The surgical anatomy of the abdomen is divided first into intraperitoneal and retroperitoneal compartments, and the retroperitoneum is further divided into four zones that influence management of abdominal vascular trauma.

• Zone 1 comprises the midline retroperitoneum from the aortic hiatus of the diaphragm to the sacral promontory, including the aorta, inferior vena cava (IVC), and proximal visceral vessels.
• Zone 2 is bilateral and consists of the kidneys, paracolic gutters, and distal renal vessels, in addition to the ureter and distal gonadal vessels.
• Zone 3 includes the pelvic retroperitoneum from the mid-distal common iliac through external iliac vessels.
• Zone 4 is often described as the perihepatic area, including the retrohepatic IVC and hepatic veins.

Clinical Presentation

The clinical presentation of abdominal vascular injury is highly dependent on the size and location of injured vessels, time since injury, mechanism of injury, and presence of concomitant injuries. Surgeons should maintain a high degree of suspicion for abdominal vascular injury, especially in the presence of hypotension and abdominal distention. However, transient normotension can be present, especially if bleeding is slowed via containment in the retroperitoneum or by adjacent tissues. Asymmetric femoral pulses may indicate unilateral iliac arterial injury, but beyond this, most diagnostic progress is made intraoperatively.

Significant intraabdominal hemorrhage, especially with violation of the peritoneum and communication between the retroperitoneal and free intraperitoneal spaces, can lead to abdominal compartment syndrome. On presentation, patients may have a tense abdomen, tachycardia, oliguria, and high plateau pressures with positive pressure ventilation. Similar characteristics may be present in postoperative patients with a closed abdomen, with additional perioperative risk factors including aortic cross-clamping, prolonged hypotension or hypothermia, and massive transfusion.

Diagnostic Evaluation

Although negative laparotomies should be minimized, the value of laparotomy in rapid diagnosis, exposure, and management of abdominal vascular injury cannot be overstated. The EAST Trauma Guidelines advise routine laparotomy in cases of penetrating abdominal injury with peritonitis, diffuse abdominal tenderness, or hemodynamic instability.^[1]

In more resourced settings, diagnostic laparoscopy may be used in cases of penetrating abdominal injury with low suspicion of vascular injury, and computed tomography may be a useful diagnostic adjunct in stable patients for whom immediate laparotomy is not performed. If available, plain radiographs can assist in localizing bullet or shrapnel fragments.

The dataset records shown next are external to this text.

(** What it puts in front of the list. *)
Definition linked (guard : bool) (r : sig_request) : list (option ProcSignalCB) :=
  if guard && rq_malloc r then [if rq_action r then Some (PSCB (rq_cb r) (rq_arg r) (rq_sig r) 0) else None] else [].

Definition PROC_signal (st : signals) (r : sig_request) : Z * signals :=
  (if catches st && rq_malloc r && rq_action r then 0 else -1,
   Sig (signalWriteFD st) (sigPipe st) (linked (catches st) r ++ signalCBHead st) (rdBuff st) (rdLen st) (pipe st) (sig_fds st)).

(** [setup_signal_fd]; [made] is the pipe or an errno, [cb] and [arg] the
    address of [signal_fd_cb] and of the process. *)
Definition setup_signal_fd (cb arg : Z) (made : Z + Z * Z) (fcntl_ok malloc_ok : bool) (st : signals) : Z * signals :=
  if negb (signalWriteFD st =? -1) then (0, st)
  else
    match made with
    | inl errno => (errno, st)
    | inr p =>
        let st1 := Sig (signalWriteFD st) p (signalCBHead st) (rdBuff st) (rdLen st) (pipe st) (sig_fds st) in
        if negb fcntl_ok then (-1, st1)
        else
          let '(res, t) := EVT_fd_add (sig_fds st) (fst p) FdRead (Some cb) arg malloc_ok in
          (res, Sig (snd p) p (signalCBHead st) (rdBuff st) (rdLen st) (pipe st) (EVT_fd_set_critical t (fst p) false))
    end.

(** ** Delivery *)

(** The handler that the kernel calls. *)
Definition PROC_signal_handler (n : Z) (st : signals) : signals :=
  if negb (signalWriteFD st =? -1)
  then Sig (signalWriteFD st) (sigPipe st) (signalCBHead st) (rdBuff st) (rdLen st) (pipe st ++ le_bytes 4 n) (sig_fds st)
  else st.

Section Delivery.
Context {W : Type}.
(** The callbacks: what is returned, and what is registered meanwhile. *)
Context (call : Z -> Z -> Z -> W -> Z * list sig_request * W).

(** What the calls of [PROC_signal] inside a callback put in front. *)
Definition pushed (guard : bool) (rs : list sig_request) : list (option ProcSignalCB) :=
  foldl (fun l r => linked guard r ++ l) [] rs.

Definition received (n : ProcSignalCB) : ProcSignalCB := PSCB (ps_cb n) (ps_arg n) (sigNum n) (recvdCnt n + 1).

(** The walk: [before] are the nodes up to the link [curr]. *)
Fixpoint signal_walk (guard : bool) (signum : Z) (before rest : list (option ProcSignalCB)) (w : W)
    : option (list (option ProcSignalCB) * W) :=
  match rest with
  | [] => Some (before, w)
  | None :: _ => None
  | Some n :: rest' =>
      if sigNum n =? signum then
        let '(keep, rs, w1) := call (ps_cb n) signum (ps_arg n) w in
        let new := pushed guard rs in
        if keep =? EVENT_REMOVE
        then signal_walk guard signum (match before with [] => [] | _ => new ++ before end) rest' w1
        else signal_walk guard signum (new ++ before ++ [Some (received n)]) rest' w1
      else signal_walk guard signum (before ++ [Some n]) rest' w
  end.

(** [None] is a write before the buffer, or a freed node. *)
Definition signal_fd_cb (rd : rd_result) (st : signals) (w : W) : option (Z * signals * W) :=
  match rd with
  | RdErr false => Some (EVENT_REMOVE, st, w)
  | RdEof => Some (EVENT_REMOVE, st, w)
  | RdErr true =>
      Some (EVENT_KEEP, Sig (signalWriteFD st) (sigPipe st) (signalCBHead st) (rdBuff st) (rdLen st - 1) (pipe st) (sig_fds st), w)
  | RdBytes n =>
      if rdLen st <? 0 then None
      else
        let k := Z.to_nat (Z.min (Z.max 1 n) (4 - rdLen st)) in
        let got := take k (pipe st) in
        let buf := splice (rdBuff st) (rdLen st) got in
        let len := rdLen st + Z.of_nat (length got) in
        let rest := drop k (pipe st) in
        if len =? 4 then
          '(l, w1) ← signal_walk (catches st) (s32 (le_value buf)) [] (signalCBHead st) w;
          Some (EVENT_KEEP, Sig (signalWriteFD st) (sigPipe st) l buf 0 rest (sig_fds st), w1)
        else Some (EVENT_KEEP, Sig (signalWriteFD st) (sigPipe st) (signalCBHead st) buf len rest (sig_fds st), w)
  end.

(** ** Runs *)

(** A signal arrives, or the loop finds the pipe ready and read returns at most
    so many bytes. *)
Inductive sig_step := Arrive (n : Z) | Ready (k : Z).

Fixpoint sig_run (steps : list sig_step) (st : signals) (w : W) : option (signals * W) :=
  match steps with
  | [] => Some (st, w)
  | Arrive n :: steps' => sig_run steps' (PROC_signal_handler n st) w
  | Ready k :: steps' =>
      match pipe st with
      | [] => sig_run steps' st w
      | _ => '(_, st1, w1) ← signal_fd_cb (RdBytes k) st w; sig_run steps' st1 w1
      end
  end.

Definition arrivals (steps : list sig_step) : list Z := omap (fun s => match s with Arrive n => Some n | Ready _ => None end) steps.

In cases of blunt abdominal trauma, laparotomy is mandated by hemodynamic instability or peritonitis with a positive Focused Assessment with Sonography in Trauma (FAST) exam if ultrasound is available.

Management

General Principles – Resuscitation and Nonsurgical Management

Prior to definitive surgical exposure and control, the use of resuscitation should be judicious. A principle of permissive hypotension should be followed, with a systolic blood pressure target of ~80-90mmHg.^[2] Avoiding aggressive fluid resuscitation is paramount, as this increases rates and volume of hemorrhage and thus mortality.^[3,4] However, resuscitation should be performed prior to massive exsanguination and hypotension that may precipitate cardiac arrest. Whole blood or blood products are preferred over crystalloid if available.

If available, resuscitative endovascular balloon occlusion of the aorta (REBOA) should be considered in cases of suspected abdominal vascular injury.^[5] In this technique, percutaneous common femoral arterial access facilitates insertion of the occlusion balloon, which is inflated in the thoracic aorta, often without need of fluoroscopic guidance in emergent cases.

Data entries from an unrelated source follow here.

Lemma remove_safe i c a s : ginv run s -> ginv run (remove_gpio_intr_callback i c a s) /\ evolves s (remove_gpio_intr_callback i c a s).
Proof.
  intros H. unfold remove_gpio_intr_callback. split.
  - apply replace_intr; cbn [tripped ifd callbacks]; try done.
    + apply H.
    + intros H0 Hne. apply (g_waiting _ _ H i H0). intros E. by rewrite E in Hne.
    + intros j x. rewrite balance_dropped. case_decide; [|done]. unfold waiting. cbn [callbacks].
      pose proof (filter_split x (c, a) (callbacks (intr s i))). lia.
  - intros j. change (intr (note ?x ?l) j) with (intr x j). rewrite intr_set. case_decide; [subst|done].
    split; [done|]. intros _. cbn [callbacks]. apply length_filter.
Qed.

Lemma perform_safe act s : act_ok below act -> ginv run s.1 -> safe_to run s (perform openf TRIP call act s).
Proof.
  intros Ha H. destruct act as [i [c|] a em nm|i c a]; cbn [act_ok] in Ha; [|done|].
  - destruct Ha as [-> Hc]. cbn [perform].
    assert (E : (if i then EVT_add_pending_reboot_cb openf TRIP call (Some c) a true nm s
      else EVT_add_ppod_deployment_cb openf TRIP call (Some c) a true nm s) = EVT_add_gpio_cb openf TRIP call i (Some c) a true nm s) by (by destruct i).
    rewrite E. unfold EVT_add_gpio_cb. pose proof (setup_inv run i s.1 H) as Hs. destruct (setup_gpio_intr openf TRIP i true s.1) as [ret s1].
    destruct Hs as (G1 & V1 & F1). destruct (Z.ltb_spec ret 0) as [Hr|Hr]; cbn [mbind option_bind].
    + by exists (s1, s.2).
    + destruct (add_safe i c a nm (s1, s.2) Hc G1 (F1 Hr)) as (r & s' & -> & G & V). exists s'. cbn. split; [done|]. split; [done|]. by etransitivity.
  - destruct (remove_safe i c a s.1 H) as [G V]. cbn [perform]. eexists. split; [reflexivity|]. by destruct i.
Qed.

Lemma performs_safe acts s : Forall (act_ok below) acts -> ginv run s.1 -> safe_to run s (performs openf TRIP call acts s).
Proof.
  intros Ha. revert s. induction Ha as [|act acts H1 _ IH]; intros s H; cbn [performs].
  - exists s. split; [done|]. split; [done|reflexivity].
  - apply safe_bind; [by apply perform_safe|]. intros s' G. by apply IH.
Qed.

Endotracheal intubation should be avoided prior to arrival to the operating room or before full sterile prep in the case of abdominal vascular injury, as induction can often precipitate hemodynamic decompensation requiring immediate abdominal entry.^[6]

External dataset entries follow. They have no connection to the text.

Lemma deferred_spec fuel : forall s w, (length (deferred s) <= fuel)%nat ->
  run_deferred sched_cb fuel s w = Some (upd_deferred s [], run_all s w (deferred s)).
Proof.
  induction fuel as [|fuel IH]; intros s w Hf; cbn [run_deferred]; destruct (deferred s) as [|x l] eqn:E; cbn [length] in Hf; try lia.
  1,2: cbn [run_all]; rewrite <- E; by destruct s.
  assert (Hr : forall w', run_all (upd_deferred s l) w' l = run_all s w' l).
  { assert (H : forall l' s' w', (forall k, upd_deferred s' k = upd_deferred s k) -> run_all s' w' l' = run_all s w' l').
    { induction l' as [|y l' IHl]; intros s' w' Hs; [done|]. cbn [run_all]. by rewrite Hs, IHl. }
    intros w'. by apply H. }
  assert (Hl : deferred (upd_deferred s l) = l) by done. cbn [run_all]. unfold run_one. destruct (def_cb x) as [c|].
  - pose proof (quiet c (def_arg x) (upd_deferred s l) w) as Hq. destruct (sched_cb c (def_arg x) (upd_deferred s l) w) as [[r s2] w2].
    cbn [fst snd] in Hq |- *. subst s2. rewrite IH by (rewrite Hl; lia). by rewrite Hl, Hr.
  - rewrite IH by (rewrite Hl; lia). by rewrite Hl, Hr.
Qed.

(** C37. [EVT_free_handler] of a well-formed handler without a debugger,
    called from outside of any callback, where the deferred callbacks leave
    the handler as it is ([QuietCallbacks]; one that defers itself keeps it
    from ending, [defer_again_never_ends]), ends: what was deferred is called
    once, in order; no descriptor event is left and none is watched; the
    cleanup callback of every registered event has been called exactly once,
    with its argument (the calls are recorded, what the callbacks do is not
    part of the model); and of the timed events exactly the queued ones are
    freed. *)
Theorem handler_freed fuel s w :
  sched_wf (sch s) -> fd_wf (fdt s) -> idle_all (fdt s) -> dbg_reply_evt s = None -> (length (deferred s) <= fuel)%nat ->
  exists m t, EVT_free_handler sched_cb fuel None None None s w = Some (m, t, run_all s w (deferred s)) /\
    concat (events t) = [] /\ (forall e, get (eventSet t) e = ∅) /\ critical_fd_count t = 0 /\ calls t ≡ₚ calls (fdt s) ++ due (fdt s) /\
    dom m = dom (heap (sch s)) ∖ list_to_set (contents (queue (sch s)) ++ contents (dbg_queue (sch s))).
Proof.
  intros Hs Hf Hi Hd Hfuel. unfold EVT_free_handler. rewrite deferred_spec by done. cbn [mbind option_bind].
  assert (Hdb : dbg_reply_evt (upd_deferred s []) = None) by done. rewrite Hdb. cbn [remove_evt].
  change (fdt (upd_deferred s [])) with (fdt s). change (sch (upd_deferred s [])) with (sch s).
  destruct (free_fds_spec (fdt s) Hf Hi) as (t & -> & Wt & Ct & Pt). cbn [mbind option_bind].
  destruct Hs as (Q & C & _ & _ & N & _).
  destruct (free_queue_spec (null_evt (sch s)) (size (queue (sch s))) (heap (sch s)) (queue (sch s)) (Q Main) ltac:(lia)) as (m1 & q1 & -> & D1 & O1).
  cbn [mbind option_bind]. assert (W2 : pq_wf m1 (dbg_queue (sch s))).
  { apply O1; [exact (Q Dbg)|]. intros x Hx Hx'. destruct (C Dbg x Hx) as (e & E1 & E2 & _). destruct (C Main x Hx') as (e' & E1' & E2' & _). congruence. }
  destruct (free_queue_spec (null_evt (sch s)) (size (dbg_queue (sch s))) m1 (dbg_queue (sch s)) W2 ltac:(lia)) as (m2 & q2 & -> & D2 & _).
  cbn [mbind option_bind]. exists m2, t. split; [done|]. split; [done|]. pose proof Wt as (_ & _ & E4 & _ & _ & E6 & _).
  split_and!; try done.
  - intros e. apply set_eq. intros x. rewrite E4. split; [|set_solver]. intros [_ Hx]. exfalso.
    destruct (entry t x) as [n|] eqn:En; [|done]. destruct (entry_elem t x n Wt En) as [Hin _]. rewrite Ct in Hin. by apply elem_of_nil in Hin.
  - by rewrite E6, Ct.
  - rewrite D2, D1. pose proof (N Main) as N1. pose proof (N Dbg) as N2. cbn [get_queue] in N1, N2. rewrite list_to_set_app_L. set_solver.
Qed.

(** A new handler is well formed, knows no event, and has the debugger state
    that the environment asks for; a handler that cannot be made leaves blocks
    behind unless it fails at the first. *)
Theorem handler_created hs env st q qd dq dqd (timer : option T) null : 0 < hs ->
  match EVT_initWithSize hs env st q qd dq dqd timer null with
  | inl s => sched_wf (sch s) /\ fd_wf (fdt s) /\ idle_all (fdt s) /\ concat (events (fdt s)) = [] /\ dom (heap (sch s)) = {[null]} /\
      deferred s = [] /\ timer = Some (evt_timer s) /\ initialDebuggerState s = initial_debugger env /\
      (debuggerState s = EDBG_DISABLED <-> initialDebuggerState s = EDBG_DISABLED)
  | inr lost => st && q && qd && dq && dqd = false \/ timer = None
  end.
Proof.
  intros Hh. unfold EVT_initWithSize. destruct st; [|by left]. cbn [negb]. unfold ps_pqueue_init.
  destruct q; [|by left]. destruct qd; [|by left]. destruct dq; [|by left]. destruct dqd; [|by left]. cbn [negb].
  destruct timer as [t|]; [|by right]. cbn [sch fdt heap deferred initialDebuggerState debuggerState evt_timer].
  assert (Hc : concat (events (fds_init hs)) = []) by apply concat_replicate_nil. split_and!.
  - by apply (sched_init_wf (Z.to_nat hs) null).
  - by apply fds_init_wf.
  - unfold idle_all. by rewrite Hc.
  - done.
  - apply dom_singleton_L.
  - done.
  - done.
  - done.
  - by destruct (initial_debugger env).
Qed.
End Life.

(** ** Witnesses *)

Definition log_cb (c a : Z) (s : EventState unit) (w : list Z) : Z * EventState unit * list Z := (EVENT_REMOVE, s, w ++ [c]).

#[export] Instance log_cb_quiet : QuietCallbacks log_cb.
Proof. by intros c a s w. Qed.

(** The demonstration schedule and table, with two deferred callbacks, one of
    them cancelled. *)
Definition demo_handler : EventState unit :=
  ES demo demo_fds tt true false EDBG_DISABLED EDBG_DISABLED false 0 false None None 0 0 0
    [Def 9%positive (Some 30) 1; Def 10%positive None 2; Def 11%positive (Some 31) 3].

Lemma handler_freed_witness :
  exists m t, EVT_free_handler log_cb 3 None None None demo_handler [] = Some (m, t, [30; 31]) /\
    concat (events t) = [] /\ (forall e, get (eventSet t) e = ∅) /\ critical_fd_count t = 0 /\ calls t ≡ₚ calls demo_fds ++ due demo_fds /\
    dom m = dom (heap demo) ∖ list_to_set (contents (queue demo) ++ contents (dbg_queue demo)).
Proof.
  apply (handler_freed log_cb 3 demo_handler []).
  - exact demo_wf.
  - exact demo_fds_wf.
  - unfold idle_all. vm_compute. repeat constructor; by intros [].
  - reflexivity.
  - cbn. lia.
Defined.

Lemma handler_created_witness :
  exists s, EVT_initWithSize 19 (Some [115; 116; 111; 112; 112; 101; 100]) true true true true true (Some tt) 1%positive = inl s /\
    initialDebuggerState s = EDBG_STOPPED /\ debuggerState s = EDBG_ENABLED /\ sched_wf (sch s).
Proof.
  eexists. split; [reflexivity|]. split; [reflexivity|]. split; [reflexivity|].
  destruct (handler_created 19 (Some [115; 116; 111; 112; 112; 101; 100]) true true true true true (Some tt) 1%positive ltac:(lia)) as [H _].
  exact H.
Defined.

General Principles – Surgical Management

Intraoperative management of abdominal vascular injury should prioritize a continuous and global reassessment of the patient at all times, with a focus on avoiding the triad of ^[1] hypothermia, ^[2] acidosis, and ^[3] hypocoagulability. Warmed fluids and warming blankets should be used if possible, and resuscitation should be with 1:1:1 ratio of red blood cells, plasma, and platelets when available.

Early aortic control should also be prioritized, with early laparotomy from xiphoid process to pubic symphysis facilitating aortic control either by direct compression or cross-clamping.

Retroperitoneal exploration of zone 1 hematomas is recommended, but exploration of stable non-expanding zone 2 or 3 hematomas may result in unsalvageable kidney injuries or uncontrollable pelvic bleeding.^[6] All pulsatile, expanding, or leaking hematomas should be explored.

The intraoperative approach to retroperitoneal hematomas should consist of: hematoma opening, direct compression of active bleeding, bleeding vessel identification, and proximal and distal control.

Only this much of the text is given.